### Work required
The expected output is the first line of the data below and every line after it, up to and including the line containing "answer. It returns", each reproduced exactly.

Start of Block

(** X1. Whatever the outcome and whatever session there was before,
    [authenticate] makes a new session and sends one request, the [POST]
    of the client-credentials form to the token URL of the tenant, which
    goes out with the default headers of the new session; it draws no
    identifier. *)
Theorem authenticate_sends_one_request tenant_id client_id client_secret st :
  let st1 := snd (authenticate tenant_id client_id client_secret st) in
  sent st1 =
    mkRequest POST
      ("https://login.microsoftonline.com/" ++ tenant_id ++ "/oauth2/v2.0/token")
      []
      [ ("Content-Type", "application/x-www-form-urlencoded");
        ("cache-control", "no-cache") ]
      default_headers
      (FormData [ ("grant_type", "client_credentials");
                  ("client_id", client_id);
                  ("client_secret", client_secret);
                  ("scope", "https://management.azure.com/.default") ])
    :: sent st
  /\ drawn st1 = drawn st
  /\ session st1 <> None.
Proof. exact (authenticate_sent tenant_id client_id client_secret st). Qed.

(** X2. When [authenticate] returns, the message is the raw body of the
    answer. It returns success only for a 200 whose body is a JSON
    object, and the session then carries [Authorization: Bearer] with
    the [access_token] of the object, and [cache-control: no-cache]; it
    returns a failure only for another status whose body is JSON, and
    the session then keeps its default headers. *)
Theorem authenticate_result tenant_id client_id client_secret st auth st1 :
  authenticate tenant_id client_id client_secret st = (Ok auth, st1) ->
  exists res,
    net (sent st) (token_request tenant_id client_id client_secret) = Some res
    /\ message auth = text res
    /\ (if success auth
        then status_code res = 200
             /\ exists d,
                  json_loads (text res) = Some (VDict d)
                  /\ session st1 =
                     Some [ ("Authorization",
                             "Bearer "
                             ++ py_format (get_default "access_token" VNone d));
                            ("cache-control", "no-cache") ]
        else status_code res <> 200
             /\ json_loads (text res) <> None
             /\ session st1 = Some default_headers).
Proof.
  rewrite authenticate_run. simpl.
  destruct (net _ _) as [res|]; [|discriminate].
  destruct (Z.eqb_spec (status_code res) 200) as [Hc|Hc]; simpl.
  - destruct (json_loads (text res)) as [[| | | | | |d]|] eqn:Hj;
      try discriminate.
    cbv zeta. intros H. injection H as <- <-. exists res. simpl.
    repeat split; auto. now exists d.
  - destruct (json_loads (text res)) eqn:Hj; [|discriminate].
    intros H. injection H as <- <-. exists res. simpl.
    repeat split; auto. congruence.
Qed.

(** X3. A 200 whose JSON object has no [access_token] is not told apart
    from a grant: [authenticate] returns success, and the session
    carries [Authorization: Bearer None]. *)
Theorem authenticate_without_access_token tenant_id client_id client_secret
    st res d :
  net (sent st) (token_request tenant_id client_id client_secret) = Some res ->
  status_code res = 200 ->
  json_loads (text res) = Some (VDict d) ->
  Dict.get "access_token" d = None ->
  authenticate tenant_id client_id client_secret st =
  (Ok (mkAuth true (text res)),
   mkApp (Some [("Authorization", "Bearer None"); ("cache-control", "no-cache")])
     (token_request tenant_id client_id client_secret :: sent st) (drawn st)).
Proof.
  intros Hnet Hcode Hjson Hnone.
  rewrite (authenticate_granted _ _ _ _ _ _ Hnet Hcode Hjson), Hnone.
  reflexivity.
Qed.

(** X4. [authenticate] ends with an exception, the token request being
    out and the session new, in three cases: no answer from the
    transport ([RequestException]); a body that is not JSON, whatever
    the status ([JSONDecodeError]); a 200 whose JSON body is not an
    object ([AttributeError]). *)
Theorem authenticate_raises tenant_id client_id client_secret st e :
  (net (sent st) (token_request tenant_id client_id client_secret) = None
   /\ e = RequestException)
  \/ (exists res,
        net (sent st) (token_request tenant_id client_id client_secret)
        = Some res
        /\ json_loads (text res) = None
        /\ e = JSONDecodeError)
  \/ (exists res v,
        net (sent st) (token_request tenant_id client_id client_secret)
        = Some res
        /\ status_code res = 200
        /\ json_loads (text res) = Some v
        /\ (forall d, v <> VDict d)
        /\ e = AttributeError) ->
  authenticate tenant_id client_id client_secret st =
  (Raise e, token_requested tenant_id client_id client_secret st).
Proof.
  rewrite authenticate_run. simpl.
  intros [[-> ->]|[[res [-> [Hj ->]]]|[res [v [-> [Hc [Hj [Hv ->]]]]]]]].
  - reflexivity.
  - rewrite Hj. now destruct (negb (status_code res =? 200)).
  - rewrite Hc, Hj. simpl.
    destruct v as [| | | | | |d]; try reflexivity. now elim (Hv d).
Qed.

(** ** The extractors *)

Lemma extract_entities_run uri st h res :
  session st = Some h ->
  net (sent st) (entities_request h uri) = Some res ->
  extract_entities uri st =
  (match res_json res with
   | Ok body => py_get body "entities" (VList [])
   | Raise e => Raise e
   end,
   record (entities_request h uri) st).
Proof.
  intros Hh Hnet. unfold extract_entities.
  rewrite (bind_ok _ _ _ _ _ (session_request_ok _ _ _ _ _ _ _ _ Hh Hnet)).
  unfold bind, lift. now destruct (res_json res).
Qed.

Lemma extract_comments_run uri st h res :
  session st = Some h ->
  net (sent st) (comments_request h uri) = Some res ->
  extract_comments uri st =
  (match res_json res with
   | Ok body => py_get body "value" (VList [])
   | Raise e => Raise e
   end,
   record (comments_request h uri) st).
Proof.
  intros Hh Hnet. unfold extract_comments.
  rewrite (bind_ok _ _ _ _ _ (session_request_ok _ _ _ _ _ _ _ _ Hh Hnet)).
  unfold bind, lift. now destruct (res_json res).
Qed.

(** X5. [extract_entities] sends one [POST] to the [entities] of the
    incident, with the API version 2019-01-01-preview, and does not look
    at the status of the answer to decide what to return: for any status
    with a JSON object as body it returns the [entities] of the object,
    and the empty list when the object has none. *)
Theorem extract_entities_ignores_status uri st h res d :
  session st = Some h ->
  net (sent st)
    (mkRequest POST (azure_url ++ py_format uri ++ "/entities")
       [("api-version", "2019-01-01-preview")] [] h NoBody) = Some res ->
  json_loads (text res) = Some (VDict d) ->
  extract_entities uri st =
  (Ok (get_default "entities" (VList []) d),
   record (mkRequest POST (azure_url ++ py_format uri ++ "/entities")
             [("api-version", "2019-01-01-preview")] [] h NoBody) st).
Proof.
  intros Hh Hnet Hjson.
  rewrite (extract_entities_run _ _ _ _ Hh Hnet), (res_json_ok _ _ Hjson).
  unfold py_get, get_default. now destruct (Dict.get "entities" d).
Qed.

(** X6. [extract_comments] sends one [GET] to the [comments] of the
    incident, with the API version 2020-01-01, and for any status with a
    JSON object as body returns the [value] of the object, and the empty
    list when the object has none. *)
Theorem extract_comments_ignores_status uri st h res d :
  session st = Some h ->
  net (sent st)
    (mkRequest GET (azure_url ++ py_format uri ++ "/comments")
       [("api-version", "2020-01-01")] [] h NoBody) = Some res ->
  json_loads (text res) = Some (VDict d) ->
  extract_comments uri st =
  (Ok (get_default "value" (VList []) d),
   record (mkRequest GET (azure_url ++ py_format uri ++ "/comments")
             [("api-version", "2020-01-01")] [] h NoBody) st).
Proof.
  intros Hh Hnet Hjson.
  rewrite (extract_comments_run _ _ _ _ Hh Hnet), (res_json_ok _ _ Hjson).
  unfold py_get, get_default. now destruct (Dict.get "value" d).
Qed.

(** X7. An answer whose body is not JSON makes both extractors end with
    [JSONDecodeError], and a JSON body that is not an object with
    [AttributeError], whatever the status; the request is out. *)
Theorem extractors_raise_on_unreadable_body uri st h res e :
  session st = Some h ->
  (json_loads (text res) = None /\ e = JSONDecodeError)
  \/ (exists v, json_loads (text res) = Some v
                /\ (forall d, v <> VDict d) /\ e = AttributeError) ->
  (net (sent st) (entities_request h uri) = Some res ->
   extract_entities uri st = (Raise e, record (entities_request h uri) st))
  /\ (net (sent st) (comments_request h uri) = Some res ->
      extract_comments uri st = (Raise e, record (comments_request h uri) st)).
Proof.
  intros Hh Hbody.
  assert (Hjson : forall key,
            match res_json res with
            | Ok body => py_get body key (VList [])
            | Raise e' => Raise e'
            end = Raise e).
  { intros key. destruct Hbody as [[Hj ->]|[v [Hj [Hv ->]]]].
    - now rewrite (res_json_raise _ Hj).
    - rewrite (res_json_ok _ _ Hj).
      destruct v as [| | | | | |d]; try reflexivity. now elim (Hv d). }
  split; intros Hnet.
  - now rewrite (extract_entities_run _ _ _ _ Hh Hnet), Hjson.
  - now rewrite (extract_comments_run _ _ _ _ Hh Hnet), Hjson.
Qed.

(** ** Arguments that are missing *)

Lemma kw_item_missing kw k :
  Dict.mem k kw = false -> kw_item kw k = Raise (KeyError k).
Proof. unfold Dict.mem, kw_item. now destruct (Dict.get k kw). Qed.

End of Block

### Written response
(** X1. Whatever the outcome and whatever session there was before,
    [authenticate] makes a new session and sends one request, the [POST]
    of the client-credentials form to the token URL of the tenant, which
    goes out with the default headers of the new session; it draws no
    identifier. *)
Theorem authenticate_sends_one_request tenant_id client_id client_secret st :
  let st1 := snd (authenticate tenant_id client_id client_secret st) in
  sent st1 =
    mkRequest POST
      ("https://login.microsoftonline.com/" ++ tenant_id ++ "/oauth2/v2.0/token")
      []
      [ ("Content-Type", "application/x-www-form-urlencoded");
        ("cache-control", "no-cache") ]
      default_headers
      (FormData [ ("grant_type", "client_credentials");
                  ("client_id", client_id);
                  ("client_secret", client_secret);
                  ("scope", "https://management.azure.com/.default") ])
    :: sent st
  /\ drawn st1 = drawn st
  /\ session st1 <> None.
Proof. exact (authenticate_sent tenant_id client_id client_secret st). Qed.

(** X2. When [authenticate] returns, the message is the raw body of the
    answer. It returns success only for a 200 whose body is a JSON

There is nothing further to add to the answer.